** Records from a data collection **

Lemma save_entries_app (mem : memory) (l1 l2 : list (string * RecipeItem)) :
  save_entries mem (l1 ++ l2) = save_entries mem l1 ++ save_entries mem l2.
Proof. unfold save_entries. by rewrite fmap_app, concat_app. Qed.

Lemma save_entries_cons (mem : memory) (x : string * RecipeItem)
    (l : list (string * RecipeItem)) :
  save_entries mem (x :: l) = save_entry mem x ++ save_entries mem l.
Proof. done. Qed.

(** C10 — The empty identifier is accepted: on a store with no entry under
    the empty string [add_variable] returns true and registers it, and once
    the store is initialized [save_recipe] returns true and writes a file
    in which that entry stands encoded like any other: identifier length 0,
    no identifier bytes, the value length, the value, and the padding byte
    iff the value length is odd. *)
Theorem empty_identifier_accepted {FS : Type} `{FileSystem FS} `{IterationOrder}
    (w : World FS) (var sz : N) :
  _map (self w) !! EmptyString = None →
  let r := (add_variable (self w) EmptyString var sz).2 in
  (add_variable (self w) EmptyString var sz).1 = true ∧
  _map r !! EmptyString = Some (mkItem var sz) ∧
  save_entry (heap w) (EmptyString, mkItem var sz)
    = size_t_bytes 0 ++ size_t_bytes sz
      ++ read_bytes (heap w) var (N.to_nat sz)
      ++ (if N.odd sz then [x00] else []) ∧
  ∃ before after,
    save_recipe (mkWorld (with_init r true) (heap w) (disk w))
    = (true,
       mkWorld (with_init r true) (heap w)
         (fs_write (disk w) (get_path r)
            (before ++ save_entry (heap w) (EmptyString, mkItem var sz)
             ++ after))).
Proof.
  intros Hfree r. subst r. unfold add_variable.
  rewrite decide_False by (rewrite Hfree; by intros []).
  cbn [fst snd]. split; [done|]. split; [apply lookup_insert_eq|]. split.
  - unfold save_entry. cbn [fst snd]. rewrite odd_size_add. done.
  - assert ((EmptyString, mkItem var sz)
            ∈ iteration_order (<[EmptyString := mkItem var sz]> (_map (self w))))
      as Hin by (apply elem_of_iteration_order, lookup_insert_eq).
    apply list_elem_of_split in Hin as (l1 & l2 & Hl).
    exists (save_entries (heap w) l1), (save_entries (heap w) l2).
    unfold save_recipe. cbn. rewrite Hl.
    by rewrite save_entries_app, save_entries_cons.
Qed.

Lemma empty_identifier_accepted_witness :
  (add_variable (self stopped_world) EmptyString 0 1).1 = true ∧
  ∃ before after,
    save_recipe
      (mkWorld
         (with_init (add_variable (self stopped_world) EmptyString 0 1).2 true)
         (heap stopped_world) (disk stopped_world))
    = (true,
       mkWorld
         (with_init (add_variable (self stopped_world) EmptyString 0 1).2 true)
         (heap stopped_world)
         (fs_write (disk stopped_world)
            (get_path (add_variable (self stopped_world) EmptyString 0 1).2)
            (before
             ++ save_entry (heap stopped_world) (EmptyString, mkItem 0 1)
             ++ after))).
Proof.
  pose proof (empty_identifier_accepted stopped_world 0 1 eq_refl) as Hsave.
  cbv zeta in Hsave. split; [apply Hsave | apply Hsave].
Defined.

(** ** Entries that [load_recipe] skips *)

Lemma store_entries_app (map : gmap string RecipeItem)
    (es1 es2 : list (list byte * list byte * byte)) (mem : memory) :
  store_entries map (es1 ++ es2) mem
  = store_entries map es2 (store_entries map es1 mem).
Proof. unfold store_entries. by rewrite foldl_app. Qed.
(** [Reaches s hist st]: the loop for [s] comes to the top of its body in
    state [st] after as many passes as [hist] is long, each of which loaded
    its page, extracted the offers listed in [hist] and was not done *)
Inductive Reaches (siteScraper : SiteScraper)
  : list (list IOffer) -> CrawlSession -> Prop :=
| reaches_initial : Reaches siteScraper [] (initial siteScraper)
| reaches_again hist st ev currentPage pageOffers st' :
    Reaches siteScraper hist st ->
    getPageOutcome W siteScraper (scrapedPagesCount st) (pageUrl st)
    = (ev, Fulfilled currentPage) ->
    getScraperPageAds siteScraper (getPageContent W currentPage) currentPage
    = Fulfilled (pageOffers, false) ->
    iteration siteScraper st = Again ev st' ->
    Reaches siteScraper (hist ++ [pageOffers]) st'.

(** *** saveSiteOffers, validateOffers, scrapeSiteOffers *)

Definition saveSiteOffers (siteName : SiteName) (offers : list IOffer)
  : list Event * result unit :=
  match ensurePathExists W siteName with
  | Throw err => ([error_FailToSave siteName err], Throw err)
  | Ok _ =>
      match writeFile W siteName offers with
      | Throw err =>
          ([info_AboutToSave siteName; error_FailToSave siteName err], Throw err)
      | Ok _ =>
          ([info_AboutToSave siteName; fileWritten siteName offers],
           Ok tt)
      end
  end.

Definition isEmpty (s : jstring) : bool :=
  match s with [] => true | _ => false end.

Definition missingData (x : IOffer) : bool :=
  isEmpty (id x) || isEmpty (title x) || isEmpty (price x)
  || isEmpty (offerUrl x) || isEmpty (dt x) || isEmpty (imgUrl x).

Definition validateOffers (offers : list IOffer) (siteName : SiteName)
  : list Event :=
  if config_isDev W then
    let withMissingData := filter missingData offers in
    if (0 <? List.length withMissingData)%nat then [warn_MissingData siteName]
    else []
  else [].

(** the value of [error] is bound and never read.  The older revision's
    [scrapeSiteAnnouncements] has the same steps under other names. *)
Definition scrapeSiteOffers (siteName : SiteName) : list Event * Promise unit :=
  let siteScraper := makeSiteScraper W siteName in
  match getSiteOffers siteScraper with
  | (ev, Pending) => (ev, Pending)
  | (ev, Rejected e) => (ev, Rejected e)
  | (ev, Fulfilled (todayOffers, error)) =>
      match saveSiteOffers (serviceName siteScraper) todayOffers with
      | (ev', Throw err) => (ev ++ ev', Rejected err)
      | (ev', Ok _) =>
          (ev ++ ev'
             ++ validateOffers todayOffers (serviceName siteScraper)
             ++ [info_NumberOfOffers (serviceName siteScraper)
                   (List.length todayOffers)],
           Fulfilled tt)
      end
  end.

(** *** Orchestrator: scrapeOffers and scrapeAnnouncements *)

(** one started call of [scrapeSiteOffers]: the site, what the call logs
    and does, and how its promise ends *)
Definition SiteRun : Type := SiteName * (list Event * Promise unit).

(** how [await Promise.all(promises)] ends: [rejectedWith] lists the
    reasons of the members that reject, in array order; the [await]
    throws the reason of whichever of them rejects first *)
Inductive Awaited : Type :=
| allFulfilled
| rejectedWith (reasons : list JSError)
| neverSettles.

Definition rejection (r : SiteRun) : list JSError :=
  match snd (snd r) with
  | Rejected e => [e]
  | _ => []
  end.

Definition isFulfilled (r : SiteRun) : bool :=
  match snd (snd r) with
  | Fulfilled _ => true
  | _ => false
  end.

Definition Promise_all (promises : list SiteRun) : Awaited :=
  match flat_map rejection promises with
  | (_ :: _) as reasons => rejectedWith reasons
  | [] => if forallb isFulfilled promises then allFulfilled else neverSettles
  end.

(** the batches of calls started, in order, and how the run ends *)
Inductive RunEnd : Type :=
| completed
| threw (reasons : list JSError)
| hangs.

Definition Run : Type := list (list SiteRun) * RunEnd.

Definition afterBatch (promises : list SiteRun) (continue : option Run)
  : option Run :=
  match Promise_all promises with
  | allFulfilled =>
      option_map (fun r : Run => (promises :: fst r, snd r)) continue
  | rejectedWith reasons => Some ([promises], threw reasons)
  | neverSettles => Some ([promises], hangs)
  end.

(** later revision: logs each site before starting it and steps over
    both members of the pair.  [sites[siteIndex]] is read only where
    [siteIndex < sites.length] was tested, which is where [nth_error]
    finds an element. *)
Definition startOffers (siteName : SiteName) : SiteRun :=
  (siteName, prepend [info_AboutToScrape siteName] (scrapeSiteOffers siteName)).

Fixpoint scrapeOffers_loop (fuel : nat) (sites : list SiteName) (siteIndex : nat)
  : option Run :=
  match fuel with
  | O => None
  | S fuel' =>
      match nth_error sites siteIndex with
      | None => Some ([], completed)
      | Some site =>
          let promises := [startOffers site] in
          let siteIndex := S siteIndex in
          let promises :=
            match nth_error sites siteIndex with
            | Some site' => promises ++ [startOffers site']
            | None => promises
            end in
          let siteIndex := S siteIndex in
          afterBatch promises (scrapeOffers_loop fuel' sites siteIndex)
      end
  end.

Definition scrapeOffers (sites : list SiteName) : option Run :=
  scrapeOffers_loop (S (List.length sites)) sites 0.

(** older revision: no log line, and [siteIndex] is advanced only by the
    [++siteIndex] of the test.  The crawl of a site is taken from the later
    revision: the older [getAnnouncements] differs from it for a site of
    the [Object] data type only, where it hands the page content to
    [getUrlsToNextPages]; what is proved of [scrapeAnnouncements] is about
    the batches and does not look into the crawl of a site. *)
Definition startAnnouncements (siteName : SiteName) : SiteRun :=
  (siteName, scrapeSiteOffers siteName).

Fixpoint scrapeAnnouncements_loop (fuel : nat) (sites : list SiteName)
  (siteIndex : nat) : option Run :=
  match fuel with
  | O => None
  | S fuel' =>
      match nth_error sites siteIndex with
      | None => Some ([], completed)
      | Some site =>
          let promises := [startAnnouncements site] in
          let siteIndex := S siteIndex in
          let promises :=
            match nth_error sites siteIndex with
            | Some site' => promises ++ [startAnnouncements site']
            | None => promises
            end in
          afterBatch promises (scrapeAnnouncements_loop fuel' sites siteIndex)
      end
  end.

Definition scrapeAnnouncements (sites : list SiteName) : option Run :=
  scrapeAnnouncements_loop (S (List.length sites)) sites 0.

(** the sites whose crawl a run started, in start order *)
Definition started (r : Run) : list SiteName := map fst (concat (fst r)).

End Crawl.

** What to do **
A complete answer reproduces every line of the records in which the word "that" occurs.

** Written response **
    in which that entry stands encoded like any other: identifier length 0,
(** ** Entries that [load_recipe] skips *)
    reasons of the members that reject, in array order; the [await]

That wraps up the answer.